De quelle façon les CISSS, auxquels ils seront intégrés, selon le plan prévu au
projet de loi, pourront-ils gérer ces deux mégastructures tout en
continuant à desservir adéquatement les autres centres de soins?
L'intégration
des deux CHU au CISSS de leurs régions respectives défie toute logique
organisationnelle, mais surtout
clinique et académique. Le gouvernement doit reconnaître le statut des centres
suprarégionaux du CHUS et du CHUQ, au
même titre que ceux de Montréal.
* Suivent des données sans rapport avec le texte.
Definition removeBy (dom : document) (selector : jsstring) : Result document :=
  do found <- querySelectorAllBy selector dom;
  Ok (removePaths found dom).

(** Lines 182-190. *)
Definition applyRemoveSelector (o : option Selectors) (dom : document) : Result document :=
  match o with
  | Some (ManySelectors ss) => foldM removeBy ss dom
  | Some (OneSelector s) => if truthy s then removeBy dom s else Ok dom
  | None => Ok dom
  end.

(** Lines 209-216: no attribute named [data-*] or [aria-*] stays. *)
Definition dropDataAria (a : list (jsstring * jsstring)) : list (jsstring * jsstring) :=
  filter (fun kv => negb (startsWith (js "data-") (fst kv)
                          || startsWith (js "aria-") (fst kv))) a.

(** Lines 219-226: [style] goes unless it starts, in lower case, with
    ['display: none']. *)
Definition dropStyle (a : list (jsstring * jsstring)) : list (jsstring * jsstring) :=
  match lookup_attr (js "style") a with
  | Some v =>
      if startsWith (js "display: none") (toLowerCase (or_else v []))
      then a else remove_attr (js "style") a
  | None => a
  end.

(** [if (!allNodes.includes(el)) allNodes.push(el)] *)
Definition pushNew (allNodes : list path) (el : path) : list path :=
  if includes_path el allNodes then allNodes else allNodes ++ [el].

(** Lines 234-250. *)
Definition collectTargets (sels : Selectors) (dom : document) : Result (list path) :=
  match sels with
  | ManySelectors ss =>
      foldM (fun allNodes selector =>
               do found <- querySelectorAllBy selector dom;
               Ok (fold_left pushNew found allNodes)) ss []
  | OneSelector s =>
      do found <- querySelectorAllBy s dom;
      Ok (fold_left pushNew found [])
  end.
(** Then [cset] is insertion in the contents. *)
Lemma accepts_cons k v kvs c :
  accepts ((k, v) :: kvs) c → ∃ c', cset k v c = (c', [], true) ∧ accepts kvs c' ∧ cview c' = <[k := v]> (cview c).
Proof.
  cbn. destruct (cset k v c) as [[c' [|]] []] eqn:Hs; try done. intros [Hl Ha]. exists c'. split_and!; [done..|].
  apply map_eq. intros k'. rewrite lookup_insert. case_decide as Hk; [subst; by eapply cset_same|].
  destruct (decide (chash k' = chash k)) as [Hh|Hh]; [|eapply cset_other; [done..|apply not_elem_of_nil]].
  assert (cview c !! k' = None) as Hn.
  { destruct (cview c !! k') eqn:E; [|done]. destruct Hk. symmetry. by eapply lone_lookup. }
  rewrite Hn. destruct (cset_collided _ _ _ _ _ _ k' Hs) as [H|H]; congruence.
Qed.
End bigcache_lemmas.

(** *** An instance: a queue of entries, oldest first, with room for [capacity]
    entries, over any hash function *)
Module QueueCache.

Record cache := MkCache { entries : list (string * bytes); capacity : nat }.

Section queue.
Context (hash : string → Z).
Abbreviation Entries := (list (string * bytes)).
Implicit Types (l : Entries) (c : cache).

Definition without (k : string) l : Entries := filter (λ e, hash e.1 ≠ hash k) l.

(** One entry per hash is kept by [norm], which the operations apply first: the
    first of them counts. *)
Fixpoint norm l : Entries := match l with [] => [] | e :: l' => e :: without e.1 (norm l') end.

Definition view c : gmap string bytes := list_to_map (norm (entries c)).

Definition set (k : string) (v : bytes) c : cache * list Removal * bool :=
  let l := without k (norm (entries c)) in
  let over := length l + 1 - capacity c in
  if capacity c =? 0 then (MkCache l 0, [], false)
  else (MkCache (drop over l ++ [(k, v)]) (capacity c),
        map (λ e, (e, NoSpace)) (take over l), true).

Definition delete (k : string) c : cache * list Removal :=
  (MkCache (without k (norm (entries c))) (capacity c),
   map (λ e, (e, Deleted)) (filter (λ e, hash e.1 = hash k) (norm (entries c)))).

Definition instance : BigCache cache := {|
  cnew := λ cfg, Some (MkCache [] (Z.to_nat (HardMaxCacheSize cfg)));
  cclose := λ c, c;
  cview := view;
  chash := hash;
  cget := λ k c, view c !! k;
  cset := set;
  cdelete := delete;
  cclean := λ now c, if (now <? 0)%Z then (c, [])
    else (MkCache [] (capacity c), map (λ e, (e, Expired)) (norm (entries c)));
  clen := λ c, size (view c)
|}.

(** **** Lists with one entry per hash *)
Definition spread l : Prop := NoDup (map (λ e, hash e.1) l).

Lemma elem_of_without k e l : e ∈ without k l ↔ hash e.1 ≠ hash k ∧ e ∈ l.
Proof. unfold without. by rewrite list_elem_of_filter. Qed.

Lemma elem_of_hashes h l : h ∈ map (λ e, hash e.1) l ↔ ∃ e, e ∈ l ∧ hash e.1 = h.
Proof. rewrite list_elem_of_In, in_map_iff. setoid_rewrite <- list_elem_of_In. naive_solver. Qed.

Lemma without_spread k l : spread l → spread (without k l).
Proof.
  unfold spread, without. induction l as [|e l IH]; cbn; [done|]. rewrite NoDup_cons. intros [Hn Hl].
  case_decide; cbn; [|auto]. apply NoDup_cons. split; [|auto].
  rewrite elem_of_hashes in *. intros (e' & [_ Hin]%list_elem_of_filter & He'). eauto.
Qed.

Lemma norm_spread l : spread (norm l).
Proof.
  induction l as [|e l IH]; cbn; [constructor|]. apply NoDup_cons. split; [|by apply without_spread].
  by intros (e' & [? _]%elem_of_without & ?)%elem_of_hashes.
Qed.

Lemma without_all k l : (∀ e, e ∈ l → hash e.1 ≠ hash k) → without k l = l.
Proof.
  intros H. unfold without. induction l as [|e l IH]; [done|]. cbn.
  rewrite decide_True by (apply H, list_elem_of_here). f_equal. apply IH. intros e' ?. by apply H, list_elem_of_further.
Qed.

Lemma norm_id l : spread l → norm l = l.
Proof.
  unfold spread. induction l as [|e l IH]; cbn; [done|]. rewrite NoDup_cons. intros [Hn Hl].
  rewrite IH by done. f_equal. apply without_all. intros e' Hin Hh. apply Hn, elem_of_hashes. eauto.
Qed.
(* ===== verification/Split.v ===== *)
(** Sorting a batch by trace: what the nested loops of [storeTraces] and of
    [storeSplitLogs] compute. *)
From S2P Require Import Prelude GoStd PData Signals Config Cache Gob Buffer.

(** ** Splitting a batch by trace *)
Section split.
Context {A : Type} (tidof : A → TraceID).

Abbreviation item := (Resource * Scope * A)%type.

Definition alone (x : item) : ResourceGroup A := singleton_group x.1.1 x.1.2 x.2.

(** The items of [tid], each in a group of its own. *)
Definition alone_of (tid : TraceID) (l : list item) : list (ResourceGroup A) :=
  map alone (filter (λ x, tidof x.2 = tid) l).

Definition split_step (m : gmap TraceID (list (ResourceGroup A))) (x : item) :=
  if IsEmpty (tidof x.2) then m else <[tidof x.2 := default [] (m !! tidof x.2) ++ [alone x]]> m.

Lemma alone_of_snoc tid l x :
  alone_of tid (l ++ [x]) = alone_of tid l ++ (if decide (tidof x.2 = tid) then [alone x] else []).
Proof.
  unfold alone_of. rewrite filter_app, map_app. cbn. by case_decide.
Qed.

Lemma split_fold l tid :
  foldl split_step ∅ l !! tid =
  if IsEmpty tid then None else match alone_of tid l with [] => None | gs => Some gs end.
Proof.
  induction l as [|x l IH] using rev_ind.
  - cbn [foldl]. rewrite lookup_empty. by case_match.
  - rewrite foldl_app. cbn [foldl]. unfold split_step at 1. rewrite alone_of_snoc.
    destruct (IsEmpty (tidof x.2)) eqn:Ex.
    + rewrite IH. destruct (IsEmpty tid) eqn:Et; [done|].
      rewrite decide_False by congruence. by rewrite app_nil_r.
    + rewrite lookup_insert. case_decide as Hd; [subst tid|].
      * rewrite Ex, IH, Ex. destruct (alone_of (tidof x.2) l) as [|g gs]; done.
      * by rewrite IH, app_nil_r.
Qed.
End split.

(** A loop over groups, scopes and items is a loop over [flat]. *)
Lemma foldl_flat {A S} (f : S → Resource * Scope * A → S) (gs : list (ResourceGroup A)) s :
  foldl (λ m g, foldl (λ m sg, foldl (λ m x, f m (rg_resource g, sg_scope sg, x)) m (sg_items sg)) m (rg_scopes g)) s gs
  = foldl f s (flat gs).
Proof.
  assert (∀ r (sg : ScopeGroup A) s,
    foldl (λ m x, f m (r, sg_scope sg, x)) s (sg_items sg) = foldl f s (sg_flat r sg)) as H1.
  { intros r sg. unfold sg_flat. induction (sg_items sg) as [|x xs IH]; intros s'; cbn; [done|]. apply IH. }
  assert (∀ r (ss : list (ScopeGroup A)) s,
    foldl (λ m sg, foldl (λ m x, f m (r, sg_scope sg, x)) m (sg_items sg)) s ss
    = foldl f s (flat_map (sg_flat r) ss)) as H2.
  { intros r ss. induction ss as [|sg ss IH]; intros s'; cbn; [done|]. by rewrite foldl_app, H1, IH. }
  revert s. induction gs as [|g gs IH]; intros s; cbn; [done|].
  change (flat (g :: gs)) with (rg_flat g ++ flat gs). by rewrite foldl_app, H2, IH.
Qed.

Lemma splitTraces_fold rss : splitTraces rss = foldl (split_step sp_trace_id) ∅ (flat rss).
Proof. symmetry. etransitivity; [symmetry; apply foldl_flat|]. done. Qed.

(** One step of the loop of [storeSplitLogs]. *)
Definition log_step (acc : gmap TraceID Logs * option Logs) (x : Resource * Scope * LogRecord) :=
  if IsEmpty (lr_trace_id x.2) then (acc.1, Some (default [] acc.2 ++ [alone x]))
  else (<[lr_trace_id x.2 := default [] (acc.1 !! lr_trace_id x.2) ++ [alone x]]> acc.1, acc.2).

Lemma splitLogs_fold rls : splitLogs rls = foldl log_step (∅, None) (flat rls).
Proof. symmetry. etransitivity; [symmetry; apply foldl_flat|]. done. Qed.

Lemma log_steps l m o :
  foldl log_step (m, o) l =
  (foldl (split_step lr_trace_id) m l,
   match map alone (filter (λ x, IsEmpty (lr_trace_id x.2) = true) l) with
   | [] => o
   | gs => Some (default [] o ++ gs)
   end).
Proof.
  revert m o. induction l as [|x l IH]; intros m o; [done|]. cbn [foldl].
  unfold log_step at 2, split_step at 2. cbn [fst snd]. rewrite filter_cons.
  destruct (IsEmpty (lr_trace_id x.2)) eqn:E; rewrite IH; [rewrite decide_True by done|by rewrite decide_False by done].
  f_equal. cbn. destruct (map alone _) as [|g gs]; [done|]. by rewrite <- app_assoc.
Qed.

(** No trace of the batch is without items. *)
Lemma split_nonempty {A} (tidof : A → TraceID) l tid gs :
  foldl (split_step tidof) ∅ l !! tid = Some gs → gs ≠ [].
Proof. rewrite split_fold. destruct (IsEmpty tid); [done|]. destruct (alone_of tidof tid l); naive_solver. Qed.

Lemma splitTraces_nonempty rss tid gs : splitTraces rss !! tid = Some gs → gs ≠ [].
Proof. rewrite splitTraces_fold. apply split_nonempty. Qed.

Lemma splitLogs_nonempty rls tid gs : (splitLogs rls).1 !! tid = Some gs → gs ≠ [].
Proof. rewrite splitLogs_fold, log_steps. apply split_nonempty. Qed.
Ces deux centres doivent conserver leurs
conseils d'administration distincts afin de préserver leur mission
propre de centres de soins ultraspécialisés voués à l'enseignement, à la
recherche et à l'évolution technologique.
En somme, nous
recommandons au gouvernement de revoir le découpage des régions en évitant de
s'en tenir strictement aux territoires actuels des régions sociosanitaires.
L'exercice a été possible pour la région de Montréal, pourquoi ne le serait-il pas d'autres régions? Pourquoi passer de 182
établissements à 28? Pourquoi pas 35 ou 40? Nous croyons que, tout en poursuivant le désir fort légitime d'alléger les
structures du réseau, le gouvernement est allé trop loin. En médecine, on dit que l'intention est bonne,
mais, quand la dose est trop forte, elle peut devenir toxique, et je crois que
c'est ce que nous vivons actuellement.
Enfin,
en guise de conclusion, deux brefs commentaires. Nous sommes très déçus de
constater que les efforts de rationalisation
semblent exclure tout l'appareil ministériel. Un simple coup d'oeil à
l'organigramme du ministère, sur le site
Internet, donne une idée de l'ampleur
importante de l'appareil administratif,
auquel on ne touche pas. Encore une fois,
les pouvoirs conférés au ministre sont tels qu'il y a un sérieux risque de voir
la bureaucratie régionale remplacée par une bureaucratie centrale
chargée d'assumer les responsabilités des agences abolies.
Enfin,
nous sommes conscients des impératifs budgétaires qui guident l'action gouvernementale,
mais cette réforme livrera-t-elle les
gains attendus? Les économies attendues, de l'ordre de 220 millions de
dollars par année, annoncées par le
ministre ne pourront être réalisées qu'à moyen terme en raison des conditions
de protection d'emploi consenties aux cadres et aux professionnels du
réseau. Si elles sont effectives au rendez-vous, ces économies seront-elles
significativement induites par les investissements qui devront être réalisés
pour assurer la transition administrative nécessaire?
Or,
il y a d'autres moyens de générer des économies. L'Association médicale du
Québec a rendu public en août dernier
un plan d'action en vue de contrer les effets pervers du surdiagnostic, du
surtraitement et de la surmédicalisation. Nous attendons toujours un
signe...
• (12 heures) •
Le Président (M.
Tanguay) : Je vous inviterais à conclure, s'il vous plaît.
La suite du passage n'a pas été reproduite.